Hallo allerseits, ich bin neu hier und hab mal so gar keine erfahrung with linux und co. Mein ISP (alice) hat wohl entscheiden, dass zshare und andere seiten (inklusive "erwachsenen" seiten ;P )nicht für mich geeignet sind, und ich würde da gern etwas gegen tun. ich hab mir erstmal OpenDNS zugelet, aber das is SEHR langsam. jemand hat mir geraten, i solle gentoo installieren. nun weiss ich aber rein gar nichts darüber und hab schon mit windows XP so meine probleme <.<'

erschwerend komm hinzu, dass ich sehr schwer von begriff bin was computer sachen angeht.

isp wechsel kommt erstmal nicht infrage, deswegen is gentoo so ziemlich die letzte rettung. ist da überhaupt was dran? kann ich mit gentoo den block umgehen?

vielen dank im voraus

----------

## Klaus Meier

Kann es sein, dass du uns hier verarschen willst?
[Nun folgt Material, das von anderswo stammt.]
(** An operation that saves [t]. *)
Lemma Durable_save R F o n t :
  let n' := nodeStep durationString o n in
  Places (nWorld n') -> encodable o n -> saves o n = Some t ->
  nStore n' = saveIn (Some t) (mem (nWorld n')) <$> nStore n ->
  touches (nWorld n) (nWorld n') t ->
  (t ∈ pool (nWorld n') -> t ∉ deadLetter (sched (nWorld n')) -> IsTerminal (tState (mem (nWorld n') !!! t)) = false) ->
  (IsTerminal (tState (mem (nWorld n') !!! t)) = false -> t ∈ pool (nWorld n')) ->
  Durable R F n -> Durable R (mark o n F) n'.
Proof.
  intros n' HP He Es Hs HT Hlive Hopen [_ (db & ts & Edb & Hh & Ho)]. split; [done|].
  pose proof (save_decodes (mem (nWorld n') !!! t) ts db Hh (He t Es)) as Hd.
  unfold mark. rewrite Es, Edb. fold n'. cbv zeta. rewrite Edb in Hs. cbn in Hs.
  eexists. destruct (snd (BadgerSave (mem (nWorld n') !!! t) db)).
  - exists ts. split; [exact Hs|]. split; [exact Hd|]. by eapply onDisk_unsaved.
  - destruct Hd as (u & Hh' & Hk & Hst). exists (<[idOf (mem (nWorld n')) t := u]> ts).
    split; [exact Hs|]. split; [exact Hh'|].
    apply (onDisk_save R F (nWorld n)); rewrite ?Hst; done.
Qed.

(** An operation that saves nothing. *)
Lemma mark_none o n F : saves o n = None -> mark o n F = F.
Proof. intros E. unfold mark. by rewrite E. Qed.

Lemma submit_durable R F o p t n :
  submission o = Some (p, t) -> fresh [(p, t)] n -> p ∉ completed (sched (nWorld n)) ->
  encodable o n -> Durable R F n -> Durable R (mark o n F) (nodeStep durationString o n).
Proof.
  intros Es Hf Hc He HD. pose proof (du_places _ _ _ HD) as HP.
  destruct (submission_step durationString o p t n Es) as [Estep Hq].
  destruct (submit_spec p t n (pl_inv _ HP) Hf) as [_ Q (F0 & Rq & Dl & _) T M _].
  rewrite <- Estep in *. set (n' := nodeStep durationString o n) in *.
  assert (mem (nWorld n') !!! p = t) as Hp by (apply T; by left).
  assert (forall q, q <> p -> mem (nWorld n') !!! q = mem (nWorld n) !!! q) as Hm.
  { intros q Hq'. apply M. by intros ->%list_elem_of_singleton. }
  assert (pool (nWorld n') ≡ₚ p :: pool (nWorld n)) as Hpool
    by (unfold pool, flight; by rewrite Q, F0, Rq, Dl).
  assert (p ∉ pool (nWorld n)) as Hn by (apply (fresh_pool _ _ Hf); by left).
  apply (Durable_save R F o n p); fold n'; [| |by unfold saves; rewrite Es|rewrite Estep; apply submit_store|..|done]; try done.
  - rewrite Estep. by apply submit_places.
  - split.
    + intros q Hne. rewrite Hpool, elem_of_cons. tauto.
    + intros q Hne Hin. unfold idOf. rewrite Hp, Hm by done. split; [done|]. intros E.
      apply (fresh_idpool _ _ Hf p t q); [by left|done|by symmetry].
    + done.
    + intros q _. by rewrite Dl.
  - intros _ _. by rewrite Hp, Hq.
  - intros _. rewrite Hpool. by left.
Qed.
Lemma lead_idle n links :
  Places (nWorld n) -> inFlight (sched (nWorld n)) = ∅ ->
  (forall p, p ∈ pool (nWorld n) -> tMaxRetries (mem (nWorld n) !!! p) = 3) ->
  canLead durationString (settled (nWorld n)) (mkCluster n links).
Proof.
  intros HP Hf H3.
  enough (forall k n' links, debt (nWorld n') = k -> Places (nWorld n') -> inFlight (sched (nWorld n')) = ∅ -> spends (nWorld n) (nWorld n') ->
    canLead durationString (settled (nWorld n)) (mkCluster n' links)) as Hk
    by (apply (Hk _ n links eq_refl); auto using spends_refl).
  intros k. induction (lt_wf k) as [k _ IH]. intros n' links' Ek HP' Hf' Hs.
  assert (forall n2 links, Places (nWorld n2) -> inFlight (sched (nWorld n2)) = ∅ -> spends (nWorld n) (nWorld n2) ->
    debt (nWorld n2) = k -> queue (sched (nWorld n2)) <> [] ->
    canLead durationString (settled (nWorld n)) (mkCluster n2 links)) as Hep.
  { intros n2 links2 HP2 Hf2 Hs2 Ek2 Hne. apply lead_episode; [done|done|by eapply spends_limited|].
    intros n3 links3 HP3 Hf3 Hs3 Hd. eapply (IH (debt (nWorld n3))); [lia|done|done|congruence|by eapply spends_trans]. }
  destruct (decide (queue (sched (nWorld n')) = [])) as [Hq|Hq]; [|by apply Hep].
  destruct (decide (retryQueue (sched (nWorld n')) = [])) as [Hr|Hr]; [by apply lead_goal|].
  destruct (retries_all (nWorld n') HP') as (now & Hq2 & _ & Hf2 & Hs2 & Hd2).
  apply (lead_move _ _ (CNode (NTick (RetryTick now))) _ (mkCluster (onTick durationString (RetryTick now) n') links')); [done..|].
  pose proof (nodeStep_places durationString (NTick (RetryTick now)) n' I HP') as HP2. cbn [nodeStep] in HP2.
  assert (nWorld (onTick durationString (RetryTick now) n') = fst (ProcessRetries now (nWorld n'))) as Ew by (cbn [onTick]; by node).
  apply Hep; [done|rewrite Ew; congruence| |by rewrite Ew, Hd2|].
  - rewrite Ew. by eapply spends_trans.
  - rewrite Ew, Hq, app_nil_r in *. intros E. rewrite E in Hq2. by apply Permutation_nil in Hq2.
Qed.

End episode.

(** ** Properties *)

Section theorems.
Context {S : Type} `{TaskStore S}.
Variable durationString : Duration -> string.

Definition someDispatch : DispatchEnv := mkDispatchEnv 0 0 0 0 None (mkPubEnv 0 []).
Definition someReport : ReportEnv := mkReportEnv 0 (mkFailEnv 0 (mkRetryEnv 0 0 0)) 0 (mkPubEnv 0 []).

Lemma idle_pool (n : Node S) p : idle n -> p ∈ pool (nWorld n) -> p ∈ part Buried (sched (nWorld n)).
Proof. intros (Hq & Hf & Hr). unfold pool, flight. by rewrite Hq, Hf, Hr, map_to_list_empty. Qed.

(** Claim C5: work can always be finished. From every state that any interleaving of
    the operations of master, workers and network reaches (with sends that succeed
    and unused ids, [nodeOk]), the cluster can go on so that, whatever the commands
    answer and whenever, after finitely many steps the queue, the
    flight and the retry queue are empty and every task that was held is COMPLETED,
    or DEAD and in the dead letter queue, and still the work that was submitted. *)
Theorem work_can_always_finish (cfg : Config) (store : option S) (bus : option Bus) (acts : list CAct) c
  (Hrun : clusterRun durationString acts (mkCluster (NewNodeServer cfg store bus) ∅) c) :
  let w := nWorld (cNode c) in
  canLead durationString (fun c' =>
    let w' := nWorld (cNode c') in
    queue (sched w') = [] /\ inFlight (sched w') = ∅ /\ retryQueue (sched w') = [] /\
    forall p, p ∈ pool w -> sameKey (mem w !!! p) (mem w' !!! p) /\
      (tState (mem w' !!! p) = StateCompleted \/ tState (mem w' !!! p) = StateDead /\ p ∈ deadLetter (sched w'))) c.
Proof.
  cbv zeta. pose proof (newCluster_inv cfg store bus) as HC0.
  pose proof (clusterRun_inv _ _ _ _ Hrun HC0) as HC.
  assert (limited c) as Hl by (eapply clusterRun_limited; [exact Hrun|exact HC0|]; intros p Hp; by apply elem_of_nil in Hp).
  destruct (close_all durationString c (mkPubEnv 0 []) HC) as (closes & c1 & Hr & Hcl & HC1 & Hp & Hst & Ho).
  pose proof (clusterRun_limited durationString _ _ _ Hr HC Hl) as Hl1.
  apply (lead_closing durationString _ closes _ c1 Hr Hcl). destruct c1 as [n1 links1]. cbn [cNode cLinks] in *.
  pose proof (lead_idle durationString someDispatch someReport (mkPubEnv 0 []) cfg eq_refl n1 links1 (ci_places _ HC1)
    (no_stream_no_flight _ HC1 Ho) Hl1) as Hlead.
  eapply canLead_weaken; [|exact Hlead]. intros c' (Hi & HP & Hs). pose proof Hi as (Hq & Hf & Hrt).
  split_and!; [done..|]. intros p Hin. split; [etrans; [apply Hst|apply (sp_stable _ _ Hs)]|].
  rewrite <- Hp in Hin. destruct (sp_pool _ _ Hs p Hin) as [Hin'|Hd]; [right|by left].
  pose proof (idle_pool _ _ Hi Hin') as Hb. split; [|done]. by apply (pl_state _ HP Buried).
Qed.

End theorems.

(** One task, started on the first of two workers. *)
Lemma work_can_always_finish_witness :
  exists acts (c : Cluster MemoryStore), clusterRun (fun _ => "") acts (after demoDispatch) c /\
    queue (sched (nWorld (cNode c))) = [] /\ inFlight (sched (nWorld (cNode c))) = ∅ /\
    (tState (mem (nWorld (cNode c)) !!! 1%positive) = StateCompleted \/
     tState (mem (nWorld (cNode c)) !!! 1%positive) = StateDead).
Proof.
  assert (pool (nWorld (cNode (after demoDispatch))) = [1%positive]) as E by (vm_compute; reflexivity).
  destruct (canLead_run _ _ _ (demoOs "" None) (work_can_always_finish (fun _ => "") demoCfg (Some NewMemoryStore) (Some NewBus)
    demoDispatch (after demoDispatch) ltac:(run_after))) as (acts & c & Hr & Hq & Hf & _ & Hp).
  exists acts, c. split; [exact Hr|]. split; [exact Hq|]. split; [exact Hf|].
  rewrite E in Hp. destruct (Hp 1%positive (list_elem_of_here _ _)) as (_ & [Hs|[Hs _]]); [left|right]; exact Hs.
Defined.
(* ===== verification/Net.v ===== *)
(** * The loops, the wire and the workers, interleaved

    The dispatch loops of [Dispatch], one lock operation at a time and with sends
    that may fail, together with the streams and worker processes of [Cluster]: at
    any point a loop may take its next step, a worker may receive, execute or
    report, a report may reach the master or fail, a ticker may fire, a task may be
    submitted under any id, and a stream may end.  Nothing is assumed of the order,
    the sends, the reports or the ids. *)

From stdpp Require Import gmap.
From S2P Require Import Prelude GoTime Heap Task Scheduler SchedulerFacts SchedulerProps SchedulerSpec.
From S2P Require Import CircuitBreaker Config Store Events NodeServer NodeFacts Worker Cluster Dispatch.

Open Scope string_scope.
Open Scope list_scope.
Open Scope Z_scope.

(** ** State *)

(** The scheduler with the master's loops, and the other end of each stream.  Two
    histories are kept beside them: which stream's loop took an in-flight entry out
    of the queue, and the entries that the cleanup of that stream passed over
    because their task named another worker at that moment. *)

Record Net := mkNet {
  ntSys : System; ntLinks : gmap streamId Link;
  ntOrigin : gmap string streamId; ntStray : gset string
}.

#[export] Instance Net_struct : Struct Net := fun n => mkNet (ntSys n) (ntLinks n) (ntOrigin n) (ntStray n).

Definition netStart (m : Mem) (timeout : Duration) : Net := mkNet (initial m timeout) ∅ ∅ ∅.
(** * Zeus: the document/editing engine, embedded and verified

    A shallow embedding of the engine of the Zeus visual layout editor
    (package [zeus]: [core/], [models/], [utils/], [widgets/registry.py]
    and the model-facing part of [ui/canvas.py], [ui/explorer.py],
    [ui/main_window.py] and [ui/palette.py]), followed by the properties
    its specification states about it and by further properties of the
    code.

    Python values that travel through documents are embedded as [pyval];
    mutable objects shared between the canvas and the command history live
    in a heap and are referred to by location; code that reads the clock,
    draws a uuid, mutates the shared state or raises runs in the monad [M];
    the one float computation of the engine, the division in
    [snap_to_grid], is carried out on binary64 numbers. *)

From Stdlib Require Import ZArith Lia String List Bool SpecFloat DecimalNat DecimalString.
From Stdlib Require Import Ascii HexadecimalString.
From stdpp Require Import base option list gmap strings.

Local Open Scope string_scope.
Set Warnings "-register-all".

(** ** Python values *)

Module Py.

(** The exceptions the embedded code can raise.  [OutsideModel] is not
    one of Python's: see the typed reads of document values below. *)
Inductive exn : Type :=
  | AttributeError
  | TypeError
  | KeyError
  | IndexError
  | ValueError
  | ZeroDivisionError
  | OverflowError
  | RuntimeError
  | OutsideModel.

(** The outcome of a call: a value, or a raised exception. *)
Inductive outcome (A : Type) : Type :=
  | Ok (a : A)
  | Raise (e : exn).
Arguments Ok {A} a.
Arguments Raise {A} e.

(** The values of documents: what [json.load] produces and [json.dump]
    accepts.  A finite binary64 number is kept as mantissa and exponent
    ([m * 2 ^ e]); no code of the engine computes with one.  A [dict] with
    string keys is kept in insertion order, as Python keeps it. *)
Inductive pyval : Type :=
  | PNone
  | PBool (b : bool)
  | PInt (n : Z)
  | PFloat (m e : Z)
  | PStr (s : string)
  | PList (l : list pyval)
  | PDict (d : list (string * pyval)).

Abbreviation dict := (list (string * pyval)).

(** [key in d] for a dict. *)
Fixpoint dict_contains (d : dict) (k : string) : bool :=
  match d with
  | [] => false
  | (k', _) :: d' => if String.eqb k k' then true else dict_contains d' k
  end.

(** [d.get(key)], [None] of Rocq standing for an absent key. *)
Fixpoint dict_get (d : dict) (k : string) : option pyval :=
  match d with
  | [] => None
  | (k', v) :: d' => if String.eqb k k' then Some v else dict_get d' k
  end.

(** [d[key] = value]: an existing key keeps its place, a new one goes last. *)
Fixpoint dict_set (d : dict) (k : string) (v : pyval) : dict :=
  match d with
  | [] => [(k, v)]
  | (k', v') :: d' =>
      if String.eqb k k' then (k', v) :: d' else (k', v') :: dict_set d' k v
  end.

(** [d.update(other)]: the items of [other] are set one by one, in order. *)
Definition dict_update (d other : dict) : dict :=
  fold_left (fun acc kv => dict_set acc (fst kv) (snd kv)) other d.

(** [d.keys()], in order. *)
Definition dict_keys (d : dict) : list string := map fst d.

(** [isinstance(v, dict)] and [isinstance(v, list)]. *)
Definition is_dict (v : pyval) : bool :=
  match v with PDict _ => true | _ => false end.
Definition is_list (v : pyval) : bool :=
  match v with PList _ => true | _ => false end.

(** [s in t] for two strings: [s] occurs in [t]. *)
Fixpoint is_substring (s t : string) : bool :=
  match t with
  | EmptyString => String.eqb s EmptyString
  | String _ t' => String.prefix s t || is_substring s t'
  end.

(** [key in v] for a string key and any value: [TypeError] on a value that
    is no container, key lookup on a dict, substring on a string, element
    test on a list. *)
Definition py_in (k : string) (v : pyval) : outcome bool :=
  match v with
  | PDict d => Ok (dict_contains d k)
  | PStr s => Ok (is_substring k s)
  | PList l =>
      Ok (existsb (fun x => match x with PStr s => String.eqb k s | _ => false end) l)
  | _ => Raise TypeError
  end.

(** [v[key]] for a string key: [KeyError] on a dict without it,
    [TypeError] on anything that is not a dict. *)
Definition py_getitem (v : pyval) (k : string) : outcome pyval :=
  match v with
  | PDict d => match dict_get d k with Some x => Ok x | None => Raise KeyError end
  | _ => Raise TypeError
  end.

(** [str(i)] for a natural number: its decimal digits. *)
Definition str_of_nat (n : nat) : string :=
  DecimalString.NilZero.string_of_uint (Nat.to_uint n).

End Py.
Export Py.

(** ** [zeus/utils/helpers.py] *)

Module Helpers.
Local Open Scope Z_scope.

(** The integer nearest to the quotient of [a] by [b <> 0], a tie going to
    the even neighbour.  [a / b] and [a mod b] are the floor division and
    its remainder, so [a mod b / b] is the fractional part of the quotient. *)
Definition round_div (a b : Z) : Z :=
  let q := a / b in
  let r := Z.abs (a mod b) in
  match 2 * r ?= Z.abs b with
  | Lt => q
  | Gt => q + 1
  | Eq => if Z.even q then q else q + 1
  end.

(** *** [a / b] on integers: a binary64 number

    Python's true division of two integers is the quotient rounded once,
    to the nearest binary64 number, ties to even.  A finite binary64
    number is kept here as a pair [(m, s)] that stands for [m / 2 ^ s]
    (for [m * 2 ^ (- s)] when [s] is negative), with [|m|] at most
    [2 ^ 53] and [s] at most 1074. *)

(** The quotient of [a] by [b], scaled by [2 ^ s]: rounded down, and
    rounded to nearest. *)
Definition scaled_floor (a b s : Z) : Z :=
  if 0 <=? s then (a * 2 ^ s) / b else a / (b * 2 ^ (- s)).

Definition scaled_round (a b s : Z) : Z :=
  if 0 <=? s then round_div (a * 2 ^ s) b else round_div a (b * 2 ^ (- s)).

(** The scale at which the quotient of two positive integers has 53
    significant bits, that is [2 ^ 52 <= scaled_floor a b s < 2 ^ 53]; the
    exponent of a binary64 number does not go below -1074. *)
Definition float_scale (a b : Z) : Z :=
  let s0 := 52 - (Z.log2 a - Z.log2 b) in
  Z.min (if scaled_floor a b s0 <? 2 ^ 52 then s0 + 1 else s0) 1074.

(** [a / b]. *)
Definition true_divide (a b : Z) : outcome (Z * Z) :=
  if b =? 0 then Raise ZeroDivisionError
  else if a =? 0 then Ok (0, 0)
  else
    let s := float_scale (Z.abs a) (Z.abs b) in
    let m := scaled_round a b s in
    if (s <? 0) && (2 ^ 1024 <=? Z.abs m * 2 ^ (- s)) then Raise OverflowError
    else Ok (m, s).

(** [round(f)] for the float [m / 2 ^ s]: the nearest integer, ties to
    even. *)
Definition py_round (f : Z * Z) : Z :=
  let (m, s) := f in
  if s <=? 0 then m * 2 ^ (- s) else round_div m (2 ^ s).

(** [snap_to_grid(value, grid_size)]:
    [round(value / grid_size) * grid_size]. *)
Definition snap_to_grid (value grid_size : Z) : outcome Z :=
  match true_divide value grid_size with
  | Ok f => Ok (py_round f * grid_size)
  | Raise e => Raise e
  end.

(** [rects_intersect]. *)
Definition rects_intersect (r1_x r1_y r1_w r1_h r2_x r2_y r2_w r2_h : Z) : bool :=
  (r1_x <? r2_x + r2_w) && (r1_x + r1_w >? r2_x) &&
  (r1_y <? r2_y + r2_h) && (r1_y + r1_h >? r2_y).

(** *** The division of the IEEE 754 specification

    [SFdiv] of the standard library, given the two integers as mantissas
    with exponent 0, rounds their exact quotient once. [same_float] tells
    whether it yields the number [true_divide] does. *)
Definition ieee_operand (a : Z) : spec_float :=
  if a =? 0 then S754_zero false
  else S754_finite (a <? 0) (Z.to_pos (Z.abs a)) 0.

Definition ieee_divide (a b : Z) : spec_float :=
  SFdiv 53 1024 (ieee_operand a) (ieee_operand b).

Definition same_float (r : outcome (Z * Z)) (f : spec_float) : bool :=
  match r, f with
  | Ok (m, s), S754_finite sign mf ef =>
      let n := if sign then Z.neg mf else Z.pos mf in
      if 0 <=? ef + s then n * 2 ^ (ef + s) =? m else n =? m * 2 ^ (- (ef + s))
  | Ok (m, _), S754_zero _ => m =? 0
  | Raise OverflowError, S754_infinity _ => true
  | _, _ => false
  end.

Definition agrees_with_ieee (ab : Z * Z) : bool :=
  let (a, b) := ab in
  if b =? 0 then
    match true_divide a b with Raise ZeroDivisionError => true | _ => false end
  else same_float (true_divide a b) (ieee_divide a b).

(** The coordinates from [lo] up, [n] of them, each over each of the grid
    sizes [gs]. *)
Fixpoint window (lo : Z) (n : nat) (gs : list Z) : list (Z * Z) :=
  match n with
  | O => []
  | S n' => map (fun g => (lo, g)) gs ++ window (lo + 1) n' gs
  end.

End Helpers.

(** A raise ends the rest of a block. *)
Definition obind {A B} (o : outcome A) (k : A -> outcome B) : outcome B :=
  match o with
  | Ok a => k a
  | Raise e => Raise e
  end.

Notation "'let?' x ':=' o 'in' k" := (obind o (fun x => k))
  (at level 10, x name, o at level 100, k at level 200).

(** ** State and exceptions

    A computation reads and writes a state of type [S] and returns a value
    or raises; what it wrote before raising stays written, as in Python. *)

Definition M (S A : Type) : Type := S -> outcome A * S.

Definition ret {S A} (a : A) : M S A := fun s => (Ok a, s).

Definition raise {S A} (e : exn) : M S A := fun s => (Raise e, s).

Definition bind {S A B} (m : M S A) (k : A -> M S B) : M S B :=
  fun s =>
    match m s with
    | (Ok a, s') => k a s'
    | (Raise e, s') => (Raise e, s')
    end.

(** A computation that cannot touch the state. *)
Definition pure_of {S A} (o : outcome A) : M S A := fun s => (o, s).

Definition get {S} : M S S := fun s => (Ok s, s).

Definition modify {S} (f : S -> S) : M S unit := fun s => (Ok tt, f s).

(** [try: body finally: handler]: the handler runs either way, and the
    outcome of the body stands unless the handler itself raises. *)
Definition try_finally {S A} (body : M S A) (handler : M S unit) : M S A :=
  fun s =>
    match body s with
    | (r, s') =>
        match handler s' with
        | (Ok _, s'') => (r, s'')
        | (Raise e, s'') => (Raise e, s'')
        end
    end.

(** A computation on a part [T] of the state, run on the whole [S]. *)
Definition zoom {S T A} (view : S -> T) (update : T -> S -> S) (m : M T A) : M S A :=
  fun s => match m (view s) with (r, t') => (r, update t' s) end.

Declare Scope py_scope.
Delimit Scope py_scope with py.
Notation "'let*' x ':=' m 'in' k" := (bind m (fun x => k))
  (at level 10, x name, m at level 100, k at level 200) : py_scope.
Notation "'do' m 'then' k" := (bind m (fun _ => k))
  (at level 10, m at level 100, k at level 200) : py_scope.
Local Open Scope py_scope.

(** *** Typed reads of document values

    The records below give each attribute the type its annotation states.
    Python checks none of them: it would store whatever the document
    holds.  Reading a value of another type into a typed field is where
    the embedding stops, and says so with [OutsideModel]. *)

Definition as_int (v : pyval) : outcome Z :=
  match v with PInt n => Ok n | _ => Raise OutsideModel end.

Definition as_str (v : pyval) : outcome string :=
  match v with PStr s => Ok s | _ => Raise OutsideModel end.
Erstes Posting. Wenn du nicht auf irgendwelche Seiten kommst, dann hat das nichts mit dem BS zu tun. Und ansonsten, wenn du schwer von Begriff bist, dann bist du hier komplett falsch.

Sorry, aber ich bin schon etwas länger in der Branche, und das sich jemand selber freiwillig als unterbelichtet bezeichnet, das ist mir noch nicht unter gekommen. Es gibt eine Lösung für alle deine Probleme, wenn sie denn tatsächlich existieren sollten. Aber das ist nicht Gentoo.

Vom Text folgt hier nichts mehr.